------ DATA LISTING

(** What the passes [its] of the loop, started in [s0] against the answers
    [store], and its [result] owe to the paging protocol: every request is
    for the target channel, the cursor of the moment and [args.count]
    ([pc_request], [pc_pending]); pass [i] consumes answer [i]
    ([pc_batch]); the states are chained from [s0] ([pc_first], [pc_chain],
    [pc_last]) and the cursor moves by [next_cursor] ([pc_advance]); the
    loop is left after a pass exactly on [stop_condition] ([pc_stop]). *)
Record paging_contract (targetId : string) (s0 : LoopState)
    (store : list (list SavedMessage)) (its : list Iteration)
    (result : LoopResult) : Prop := {
  pc_request : ∀ it, it ∈ its →
    it_fetch it = GetLatestByChannelBeforeId targetId (beforeId (it_before it)) (count args);
  pc_pending : ∀ s fetch, result = Awaiting s fetch →
    fetch = GetLatestByChannelBeforeId targetId (beforeId s) (count args);
  pc_batch : ∀ i it, its !! i = Some it → store !! i = Some (it_batch it);
  pc_first : ∀ it, its !! 0%nat = Some it → it_before it = s0;
  pc_chain : ∀ i it it', its !! i = Some it → its !! S i = Some it' →
    it_before it' = it_after it;
  pc_last : state_of result = default s0 (it_after <$> last its);
  pc_advance : ∀ it, it ∈ its →
    beforeId (it_after it) = next_cursor (beforeId (it_before it)) (it_batch it);
  pc_stop : ∀ i it, its !! i = Some it →
    stopped_after i its result ↔ stop_condition it;
}.

(** The active filters of the invocation, as properties of a message. *)
Definition satisfies_filters (message : SavedMessage) : Prop :=
  (∀ u, user args = Some u → sm_user_id message = u)
  ∧ (bots args = true → sm_is_bot message = true)
  ∧ (has_invites args = true →
     getInviteCodesInString (or_empty (sm_content message)) ≠ [])
  ∧ (msg_timestamp msg - MAX_CLEAN_TIME ≤ sm_posted_at message)%Z.

(** [0 < count <= MAX_CLEAN_COUNT], the negation of the first guard. *)
Definition in_range : Prop :=
  (0 < count args)%Q ∧ (count args <= inject_Z MAX_CLEAN_COUNT)%Q.
(** * momma-bear: acceptance scenarios, login loader and deployment pipeline

    The development has three parts.

    - [Critical]: the four browser scenarios of [tests/e2e/critical.spec.js],
      written in a small state-and-rejection monad over the page, with the
      browser and the site under test as an oracle.
    - [AccountLogin]: the loader of [app/routes/account_.login.jsx].
    - [Workflows]: the step lists the workflow README documents for
      [ci.yml], [deploy-pr.yml] and [merge-queue.yml], run by a sequential
      step runner, and the rollback agent the specification describes. *)

From Stdlib Require Import String ZArith List Bool Lia.
From stdpp Require Import base option list gmap strings.
Import ListNotations.
Local Open Scope string_scope.
Local Open Scope Z_scope.
Local Open Scope list_scope.

(** ** Regular expressions used by the scenarios

    [/Hydrogen/] and [/collections/] are plain literals: a string matches
    when the literal occurs somewhere in it. *)

Fixpoint includes (needle hay : string) : bool :=
  if String.prefix needle hay then true
  else match hay with
       | EmptyString => false
       | String _ rest => includes needle rest
       end.

Module Critical.

(** *** Locators *)

Inductive Locator : Type :=
| locator (selector : string)
| getByRole (role : string) (name_re : string)   (* name: /name_re/i *)
| first (l : Locator).

(** *** The site as the browser sees it

    A loaded document answers the queries the scenarios make.  Retrying
    assertions ([toHaveTitle], [toHaveURL], [toBeVisible]) poll until their
    timeout: [doc_title_polls d t] and [doc_url_polls d t] are the values
    seen by the polls made within [t] milliseconds, [doc_visible_within d l t]
    says whether [l] became visible within [t] milliseconds. *)

Inductive AttrResult : Type :=
| AttrTimeout
| AttrValue (v : option string).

------------

WHAT YOU ARE ASKED TO DO
Quote the data above in full, changing nothing.

OUTPUT
(** What the passes [its] of the loop, started in [s0] against the answers
    [store], and its [result] owe to the paging protocol: every request is
    for the target channel, the cursor of the moment and [args.count]
    ([pc_request], [pc_pending]); pass [i] consumes answer [i]
    ([pc_batch]); the states are chained from [s0] ([pc_first], [pc_chain],
    [pc_last]) and the cursor moves by [next_cursor] ([pc_advance]); the
    loop is left after a pass exactly on [stop_condition] ([pc_stop]). *)
Record paging_contract (targetId : string) (s0 : LoopState)
    (store : list (list SavedMessage)) (its : list Iteration)
    (result : LoopResult) : Prop := {
  pc_request : ∀ it, it ∈ its →
    it_fetch it = GetLatestByChannelBeforeId targetId (beforeId (it_before it)) (count args);
  pc_pending : ∀ s fetch, result = Awaiting s fetch →
    fetch = GetLatestByChannelBeforeId targetId (beforeId s) (count args);
  pc_batch : ∀ i it, its !! i = Some it → store !! i = Some (it_batch it);
  pc_first : ∀ it, its !! 0%nat = Some it → it_before it = s0;
  pc_chain : ∀ i it it', its !! i = Some it → its !! S i = Some it' →
    it_before it' = it_after it;
  pc_last : state_of result = default s0 (it_after <$> last its);
  pc_advance : ∀ it, it ∈ its →
    beforeId (it_after it) = next_cursor (beforeId (it_before it)) (it_batch it);
  pc_stop : ∀ i it, its !! i = Some it →
    stopped_after i its result ↔ stop_condition it;
}.

(** The active filters of the invocation, as properties of a message. *)
Definition satisfies_filters (message : SavedMessage) : Prop :=
  (∀ u, user args = Some u → sm_user_id message = u)
  ∧ (bots args = true → sm_is_bot message = true)
  ∧ (has_invites args = true →
     getInviteCodesInString (or_empty (sm_content message)) ≠ [])
  ∧ (msg_timestamp msg - MAX_CLEAN_TIME ≤ sm_posted_at message)%Z.

(** [0 < count <= MAX_CLEAN_COUNT], the negation of the first guard. *)
Definition in_range : Prop :=
  (0 < count args)%Q ∧ (count args <= inject_Z MAX_CLEAN_COUNT)%Q.
(** * momma-bear: acceptance scenarios, login loader and deployment pipeline

    The development has three parts.

    - [Critical]: the four browser scenarios of [tests/e2e/critical.spec.js],
      written in a small state-and-rejection monad over the page, with the
      browser and the site under test as an oracle.
    - [AccountLogin]: the loader of [app/routes/account_.login.jsx].
    - [Workflows]: the step lists the workflow README documents for
      [ci.yml], [deploy-pr.yml] and [merge-queue.yml], run by a sequential
      step runner, and the rollback agent the specification describes. *)

From Stdlib Require Import String ZArith List Bool Lia.
From stdpp Require Import base option list gmap strings.
Import ListNotations.
Local Open Scope string_scope.
Local Open Scope Z_scope.
Local Open Scope list_scope.

(** ** Regular expressions used by the scenarios

    [/Hydrogen/] and [/collections/] are plain literals: a string matches
    when the literal occurs somewhere in it. *)

Fixpoint includes (needle hay : string) : bool :=
  if String.prefix needle hay then true
  else match hay with
       | EmptyString => false
       | String _ rest => includes needle rest
       end.

Module Critical.

(** *** Locators *)

Inductive Locator : Type :=
| locator (selector : string)
| getByRole (role : string) (name_re : string)   (* name: /name_re/i *)
| first (l : Locator).

(** *** The site as the browser sees it

    A loaded document answers the queries the scenarios make.  Retrying
    assertions ([toHaveTitle], [toHaveURL], [toBeVisible]) poll until their
    timeout: [doc_title_polls d t] and [doc_url_polls d t] are the values
    seen by the polls made within [t] milliseconds, [doc_visible_within d l t]
    says whether [l] became visible within [t] milliseconds. *)

Inductive AttrResult : Type :=
| AttrTimeout
| AttrValue (v : option string).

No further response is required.